Nothing in the entries may be altered; copy them in full.

DATA RECORDS:
Content starts
(** ** Properties *)

(** C19: on a well-formed VHD file, writing a whole block always succeeds while
    there is room in the 32-bit sector space; the file afterwards is
    well-formed, every block reads as before except the written one, which reads
    as what was written (and the blocks never written are still missing), and the
    table in the file still agrees with the table in memory. *)
Theorem writeEntireBlock_inserts s h f t block :
  wf s h f t → 0 ≤ b_id block < Header.maxTableEntries h → has_room h t (b_id block) →
  zlen (b_buffer block) = fullBlockSize h →
  ∃ s' t', returns (writeEntireBlock block) s tt s' ∧ wf s' h f t' ∧
    disk s' = <[b_id block := b_buffer block]> (disk s) ∧
    (bat_on_disk s h t → bat_on_disk s' h t') ∧
    ∀ j, 0 ≤ j → readBlock j s' =
      (match <[b_id block := b_buffer block]> (disk s) !! j with
       | Some b => Ok (block_of h j b)
       | None => Throw (AssertionError "no such block")
       end, s').
Proof.
  intros Hw Hi Hroom Hl.
  destruct (writeEntireBlock_lemma s h f t Hw block Hi Hroom Hl) as (s' & t' & Hr & Hw' & Hd & Hb).
  exists s', t'. split_and!; try done. intros j Hj. rewrite <- Hd. by eapply readBlock_lemma.
Qed.

(** [writeBlockData] refuses data that is not one block long, without
    changing anything; otherwise it stores the data under a bitmap in which
    every sector is marked. *)
Theorem writeBlockData_inserts s h f t i data :
  wf s h f t → 0 ≤ i < Header.maxTableEntries h → has_room h t i →
  (zlen data ≠ Header.blockSize h →
    writeBlockData i data s = (Throw (AssertionError "block must be blockSize bytes"), s)) ∧
  (zlen data = Header.blockSize h →
    ∃ s' t', returns (writeBlockData i data) s tt s' ∧ wf s' h f t' ∧
      disk s' = <[i := zrep (bitmapSize h) 255 ++ data]> (disk s) ∧
      (bat_on_disk s h t → bat_on_disk s' h t')).
Proof.
  intros Hw Hi Hroom. split; intros Hl.
  - unfold writeBlockData, mbind, M_bind. rewrite (returns_header s h) by apply Hw.
    unfold assert_that, js_assert. by rewrite bool_decide_eq_false_2.
  - by apply (writeBlockData_lemma s h f t Hw).
Qed.

(** Writing the sectors [b] to [e] of an allocated block marks these sectors
    and gives them the new content; the other sectors of the block keep their
    mark and their content, and the other blocks do not change. *)
Theorem writeBlockSectors_updates s h f t i data b e old :
  wf s h f t → sectorsPerBlock h ≤ 8 * bitmapSize h →
  0 ≤ i < Header.maxTableEntries h → disk s !! i = Some old →
  0 ≤ b ≤ e → e ≤ sectorsPerBlock h → zlen data = Header.blockSize h →
  ∃ s' new, returns (_writeBlockSectors i data b e) s tt s' ∧ wf s' h f t ∧
    disk s' = <[i := new]> (disk s) ∧
    ∀ k, 0 ≤ k < sectorsPerBlock h →
      marked h new k = bool_decide (b ≤ k < e) || marked h old k ∧
      sector h new k =
        if decide (b ≤ k < e) then sub (sectorsToBytes k) SECTOR_SIZE data else sector h old k.
Proof.
  intros Hw Hbits Hi Hold Hbe He Hd.
  destruct (writeBlockSectors_lemma s h f t Hw i data b e old) as (s' & Hr & Hw' & Hdisk & _);
    [done..|].
  exists s', (with_sectors h old data b e). split_and!; try done.
  assert (sectorsToBytes (sectorsPerBlock h) = Header.blockSize h) as Hspb
    by apply sectorsPerBlock_bytes, Hw.
  assert (zlen old = fullBlockSize h) as Hol.
  { rewrite (lookup_disk _ _ _ _ _ Hw) in Hold. case_decide; [|done]. injection Hold as <-.
    by apply (zlen_block_at s h f t Hw). }
  pose proof (bitmapSize_le s h f t Hw).
  intros k Hk. split; [apply marked_with_sectors|apply sector_with_sectors]; lia || done.
Qed.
Content ends
EXERCISE ANSWER:
(** ** Properties *)

(** C19: on a well-formed VHD file, writing a whole block always succeeds while
    there is room in the 32-bit sector space; the file afterwards is
    well-formed, every block reads as before except the written one, which reads
    as what was written (and the blocks never written are still missing), and the
    table in the file still agrees with the table in memory. *)
Theorem writeEntireBlock_inserts s h f t block :
  wf s h f t → 0 ≤ b_id block < Header.maxTableEntries h → has_room h t (b_id block) →
  zlen (b_buffer block) = fullBlockSize h →
  ∃ s' t', returns (writeEntireBlock block) s tt s' ∧ wf s' h f t' ∧
    disk s' = <[b_id block := b_buffer block]> (disk s) ∧
    (bat_on_disk s h t → bat_on_disk s' h t') ∧
    ∀ j, 0 ≤ j → readBlock j s' =
      (match <[b_id block := b_buffer block]> (disk s) !! j with
       | Some b => Ok (block_of h j b)
       | None => Throw (AssertionError "no such block")
       end, s').
Proof.
  intros Hw Hi Hroom Hl.
  destruct (writeEntireBlock_lemma s h f t Hw block Hi Hroom Hl) as (s' & t' & Hr & Hw' & Hd & Hb).
  exists s', t'. split_and!; try done. intros j Hj. rewrite <- Hd. by eapply readBlock_lemma.
Qed.

(** [writeBlockData] refuses data that is not one block long, without
    changing anything; otherwise it stores the data under a bitmap in which
    every sector is marked. *)
Theorem writeBlockData_inserts s h f t i data :
  wf s h f t → 0 ≤ i < Header.maxTableEntries h → has_room h t i →
  (zlen data ≠ Header.blockSize h →
    writeBlockData i data s = (Throw (AssertionError "block must be blockSize bytes"), s)) ∧
  (zlen data = Header.blockSize h →
    ∃ s' t', returns (writeBlockData i data) s tt s' ∧ wf s' h f t' ∧
      disk s' = <[i := zrep (bitmapSize h) 255 ++ data]> (disk s) ∧
      (bat_on_disk s h t → bat_on_disk s' h t')).
Proof.
  intros Hw Hi Hroom. split; intros Hl.
  - unfold writeBlockData, mbind, M_bind. rewrite (returns_header s h) by apply Hw.
    unfold assert_that, js_assert. by rewrite bool_decide_eq_false_2.
  - by apply (writeBlockData_lemma s h f t Hw).
Qed.

(** Writing the sectors [b] to [e] of an allocated block marks these sectors
    and gives them the new content; the other sectors of the block keep their
    mark and their content, and the other blocks do not change. *)
Theorem writeBlockSectors_updates s h f t i data b e old :
  wf s h f t → sectorsPerBlock h ≤ 8 * bitmapSize h →
  0 ≤ i < Header.maxTableEntries h → disk s !! i = Some old →
  0 ≤ b ≤ e → e ≤ sectorsPerBlock h → zlen data = Header.blockSize h →
  ∃ s' new, returns (_writeBlockSectors i data b e) s tt s' ∧ wf s' h f t ∧
    disk s' = <[i := new]> (disk s) ∧
    ∀ k, 0 ≤ k < sectorsPerBlock h →
      marked h new k = bool_decide (b ≤ k < e) || marked h old k ∧
      sector h new k =
        if decide (b ≤ k < e) then sub (sectorsToBytes k) SECTOR_SIZE data else sector h old k.
Proof.
  intros Hw Hbits Hi Hold Hbe He Hd.
  destruct (writeBlockSectors_lemma s h f t Hw i data b e old) as (s' & Hr & Hw' & Hdisk & _);
    [done..|].
  exists s', (with_sectors h old data b e). split_and!; try done.
  assert (sectorsToBytes (sectorsPerBlock h) = Header.blockSize h) as Hspb
    by apply sectorsPerBlock_bytes, Hw.
  assert (zlen old = fullBlockSize h) as Hol.
  { rewrite (lookup_disk _ _ _ _ _ Hw) in Hold. case_decide; [|done]. injection Hold as <-.
    by apply (zlen_block_at s h f t Hw). }
  pose proof (bitmapSize_le s h f t Hw).
  intros k Hk. split; [apply marked_with_sectors|apply sector_with_sectors]; lia || done.
Qed.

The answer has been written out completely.